◆ **REQUIREMENT**: Transcribe the records in full, keeping every character as it is.

◆ **RECORDS TO USE**:
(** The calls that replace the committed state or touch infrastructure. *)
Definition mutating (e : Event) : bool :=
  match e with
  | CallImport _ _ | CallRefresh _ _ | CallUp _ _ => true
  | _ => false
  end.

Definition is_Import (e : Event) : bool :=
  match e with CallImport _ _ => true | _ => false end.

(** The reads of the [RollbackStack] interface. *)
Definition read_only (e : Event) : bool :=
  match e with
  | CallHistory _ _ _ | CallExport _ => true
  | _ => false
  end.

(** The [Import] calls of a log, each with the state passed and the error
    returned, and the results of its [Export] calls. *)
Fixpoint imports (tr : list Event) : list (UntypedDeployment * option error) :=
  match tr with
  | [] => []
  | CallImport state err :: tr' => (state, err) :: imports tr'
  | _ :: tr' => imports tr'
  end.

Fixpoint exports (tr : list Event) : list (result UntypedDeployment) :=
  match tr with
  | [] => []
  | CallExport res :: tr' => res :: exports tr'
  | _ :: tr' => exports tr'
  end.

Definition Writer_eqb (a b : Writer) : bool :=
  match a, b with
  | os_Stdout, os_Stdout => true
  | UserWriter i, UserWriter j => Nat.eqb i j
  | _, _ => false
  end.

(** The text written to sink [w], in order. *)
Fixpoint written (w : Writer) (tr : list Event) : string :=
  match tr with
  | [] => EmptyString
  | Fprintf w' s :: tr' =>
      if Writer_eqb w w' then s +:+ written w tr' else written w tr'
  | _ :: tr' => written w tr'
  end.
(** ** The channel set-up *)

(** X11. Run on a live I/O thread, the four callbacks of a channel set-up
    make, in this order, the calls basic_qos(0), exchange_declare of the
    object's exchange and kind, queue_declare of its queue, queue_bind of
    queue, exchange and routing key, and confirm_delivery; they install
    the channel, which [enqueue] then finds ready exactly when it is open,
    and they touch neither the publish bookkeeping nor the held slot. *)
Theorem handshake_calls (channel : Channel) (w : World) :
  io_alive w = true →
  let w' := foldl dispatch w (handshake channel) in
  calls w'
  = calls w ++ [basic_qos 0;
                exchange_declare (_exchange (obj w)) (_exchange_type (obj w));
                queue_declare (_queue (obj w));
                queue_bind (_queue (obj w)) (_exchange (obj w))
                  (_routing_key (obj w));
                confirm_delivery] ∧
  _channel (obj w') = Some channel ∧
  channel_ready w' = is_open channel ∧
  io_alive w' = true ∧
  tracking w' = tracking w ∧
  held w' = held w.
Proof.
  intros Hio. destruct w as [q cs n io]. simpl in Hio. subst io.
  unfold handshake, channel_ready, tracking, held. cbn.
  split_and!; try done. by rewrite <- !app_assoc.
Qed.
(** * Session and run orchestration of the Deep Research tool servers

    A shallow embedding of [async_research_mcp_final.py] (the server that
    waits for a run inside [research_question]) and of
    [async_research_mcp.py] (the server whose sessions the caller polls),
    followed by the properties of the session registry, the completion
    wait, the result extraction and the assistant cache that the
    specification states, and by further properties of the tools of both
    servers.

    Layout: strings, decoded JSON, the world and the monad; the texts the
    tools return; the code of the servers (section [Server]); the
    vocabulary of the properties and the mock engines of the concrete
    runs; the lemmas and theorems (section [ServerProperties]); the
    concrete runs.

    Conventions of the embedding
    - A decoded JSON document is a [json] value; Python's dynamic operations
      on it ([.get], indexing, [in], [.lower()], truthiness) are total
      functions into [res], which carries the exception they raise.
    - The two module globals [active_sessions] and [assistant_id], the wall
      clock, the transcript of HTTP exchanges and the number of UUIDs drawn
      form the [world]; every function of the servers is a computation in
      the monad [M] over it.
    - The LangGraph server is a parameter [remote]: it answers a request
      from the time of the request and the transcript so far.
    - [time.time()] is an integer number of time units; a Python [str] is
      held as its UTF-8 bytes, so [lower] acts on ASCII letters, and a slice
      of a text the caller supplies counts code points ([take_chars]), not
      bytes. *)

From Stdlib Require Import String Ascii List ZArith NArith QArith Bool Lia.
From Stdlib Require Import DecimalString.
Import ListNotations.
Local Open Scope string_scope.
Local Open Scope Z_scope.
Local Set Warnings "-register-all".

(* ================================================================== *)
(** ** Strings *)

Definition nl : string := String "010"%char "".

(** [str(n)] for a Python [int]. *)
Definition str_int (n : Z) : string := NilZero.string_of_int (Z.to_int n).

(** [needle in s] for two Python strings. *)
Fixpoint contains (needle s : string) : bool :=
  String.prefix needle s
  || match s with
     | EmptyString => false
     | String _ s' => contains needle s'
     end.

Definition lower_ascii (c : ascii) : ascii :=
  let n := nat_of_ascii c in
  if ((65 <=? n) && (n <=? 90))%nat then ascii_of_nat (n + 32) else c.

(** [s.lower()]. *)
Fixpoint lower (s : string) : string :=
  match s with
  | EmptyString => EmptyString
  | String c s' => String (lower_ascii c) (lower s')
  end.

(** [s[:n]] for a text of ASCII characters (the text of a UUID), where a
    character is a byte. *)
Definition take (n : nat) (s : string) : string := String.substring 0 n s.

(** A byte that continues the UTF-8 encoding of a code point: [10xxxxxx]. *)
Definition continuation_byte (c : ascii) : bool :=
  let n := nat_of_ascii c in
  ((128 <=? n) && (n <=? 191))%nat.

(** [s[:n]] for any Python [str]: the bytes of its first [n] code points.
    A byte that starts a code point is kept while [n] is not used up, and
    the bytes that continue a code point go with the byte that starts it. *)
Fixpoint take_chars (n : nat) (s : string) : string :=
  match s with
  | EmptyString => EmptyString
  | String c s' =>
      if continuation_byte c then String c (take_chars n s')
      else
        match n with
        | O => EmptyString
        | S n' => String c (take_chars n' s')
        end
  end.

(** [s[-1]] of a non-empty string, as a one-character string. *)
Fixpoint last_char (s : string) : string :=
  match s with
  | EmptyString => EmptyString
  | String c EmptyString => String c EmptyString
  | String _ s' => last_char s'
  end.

◆ **EXERCISE RESPONSE**:
(** The calls that replace the committed state or touch infrastructure. *)
Definition mutating (e : Event) : bool :=
  match e with
  | CallImport _ _ | CallRefresh _ _ | CallUp _ _ => true
  | _ => false
  end.

Definition is_Import (e : Event) : bool :=
  match e with CallImport _ _ => true | _ => false end.

(** The reads of the [RollbackStack] interface. *)
Definition read_only (e : Event) : bool :=
  match e with
  | CallHistory _ _ _ | CallExport _ => true
  | _ => false
  end.

(** The [Import] calls of a log, each with the state passed and the error
    returned, and the results of its [Export] calls. *)
Fixpoint imports (tr : list Event) : list (UntypedDeployment * option error) :=
  match tr with
  | [] => []
  | CallImport state err :: tr' => (state, err) :: imports tr'
  | _ :: tr' => imports tr'
  end.

Fixpoint exports (tr : list Event) : list (result UntypedDeployment) :=
  match tr with
  | [] => []
  | CallExport res :: tr' => res :: exports tr'
  | _ :: tr' => exports tr'
  end.

Definition Writer_eqb (a b : Writer) : bool :=
  match a, b with
  | os_Stdout, os_Stdout => true
  | UserWriter i, UserWriter j => Nat.eqb i j
  | _, _ => false
  end.

(** The text written to sink [w], in order. *)
Fixpoint written (w : Writer) (tr : list Event) : string :=
  match tr with
  | [] => EmptyString
  | Fprintf w' s :: tr' =>
      if Writer_eqb w w' then s +:+ written w tr' else written w tr'
  | _ :: tr' => written w tr'
  end.
(** ** The channel set-up *)

(** X11. Run on a live I/O thread, the four callbacks of a channel set-up
    make, in this order, the calls basic_qos(0), exchange_declare of the
    object's exchange and kind, queue_declare of its queue, queue_bind of
    queue, exchange and routing key, and confirm_delivery; they install
    the channel, which [enqueue] then finds ready exactly when it is open,
    and they touch neither the publish bookkeeping nor the held slot. *)
Theorem handshake_calls (channel : Channel) (w : World) :
  io_alive w = true →
  let w' := foldl dispatch w (handshake channel) in
  calls w'
  = calls w ++ [basic_qos 0;
                exchange_declare (_exchange (obj w)) (_exchange_type (obj w));
                queue_declare (_queue (obj w));
                queue_bind (_queue (obj w)) (_exchange (obj w))
                  (_routing_key (obj w));
                confirm_delivery] ∧
  _channel (obj w') = Some channel ∧
  channel_ready w' = is_open channel ∧
  io_alive w' = true ∧
  tracking w' = tracking w ∧
  held w' = held w.
Proof.
  intros Hio. destruct w as [q cs n io]. simpl in Hio. subst io.
  unfold handshake, channel_ready, tracking, held. cbn.
  split_and!; try done. by rewrite <- !app_assoc.
Qed.
(** * Session and run orchestration of the Deep Research tool servers

    A shallow embedding of [async_research_mcp_final.py] (the server that
    waits for a run inside [research_question]) and of
    [async_research_mcp.py] (the server whose sessions the caller polls),
    followed by the properties of the session registry, the completion
    wait, the result extraction and the assistant cache that the
    specification states, and by further properties of the tools of both
    servers.

    Layout: strings, decoded JSON, the world and the monad; the texts the
    tools return; the code of the servers (section [Server]); the
    vocabulary of the properties and the mock engines of the concrete
    runs; the lemmas and theorems (section [ServerProperties]); the
    concrete runs.

    Conventions of the embedding
    - A decoded JSON document is a [json] value; Python's dynamic operations
      on it ([.get], indexing, [in], [.lower()], truthiness) are total
      functions into [res], which carries the exception they raise.
    - The two module globals [active_sessions] and [assistant_id], the wall
      clock, the transcript of HTTP exchanges and the number of UUIDs drawn
      form the [world]; every function of the servers is a computation in
      the monad [M] over it.
    - The LangGraph server is a parameter [remote]: it answers a request
      from the time of the request and the transcript so far.
    - [time.time()] is an integer number of time units; a Python [str] is
      held as its UTF-8 bytes, so [lower] acts on ASCII letters, and a slice
      of a text the caller supplies counts code points ([take_chars]), not
      bytes. *)

From Stdlib Require Import String Ascii List ZArith NArith QArith Bool Lia.
From Stdlib Require Import DecimalString.
Import ListNotations.
Local Open Scope string_scope.
Local Open Scope Z_scope.
Local Set Warnings "-register-all".

(* ================================================================== *)
(** ** Strings *)

Definition nl : string := String "010"%char "".

(** [str(n)] for a Python [int]. *)
Definition str_int (n : Z) : string := NilZero.string_of_int (Z.to_int n).

(** [needle in s] for two Python strings. *)
Fixpoint contains (needle s : string) : bool :=
  String.prefix needle s
  || match s with
     | EmptyString => false
     | String _ s' => contains needle s'
     end.

Definition lower_ascii (c : ascii) : ascii :=
  let n := nat_of_ascii c in
  if ((65 <=? n) && (n <=? 90))%nat then ascii_of_nat (n + 32) else c.

(** [s.lower()]. *)
Fixpoint lower (s : string) : string :=
  match s with
  | EmptyString => EmptyString
  | String c s' => String (lower_ascii c) (lower s')
  end.

(** [s[:n]] for a text of ASCII characters (the text of a UUID), where a
    character is a byte. *)
Definition take (n : nat) (s : string) : string := String.substring 0 n s.

(** A byte that continues the UTF-8 encoding of a code point: [10xxxxxx]. *)
Definition continuation_byte (c : ascii) : bool :=
  let n := nat_of_ascii c in
  ((128 <=? n) && (n <=? 191))%nat.

(** [s[:n]] for any Python [str]: the bytes of its first [n] code points.
    A byte that starts a code point is kept while [n] is not used up, and
    the bytes that continue a code point go with the byte that starts it. *)
Fixpoint take_chars (n : nat) (s : string) : string :=
  match s with
  | EmptyString => EmptyString
  | String c s' =>
      if continuation_byte c then String c (take_chars n s')
      else
        match n with
        | O => EmptyString
        | S n' => String c (take_chars n' s')
        end
  end.

(** [s[-1]] of a non-empty string, as a one-character string. *)
Fixpoint last_char (s : string) : string :=
  match s with
  | EmptyString => EmptyString
  | String c EmptyString => String c EmptyString
  | String _ s' => last_char s'
  end.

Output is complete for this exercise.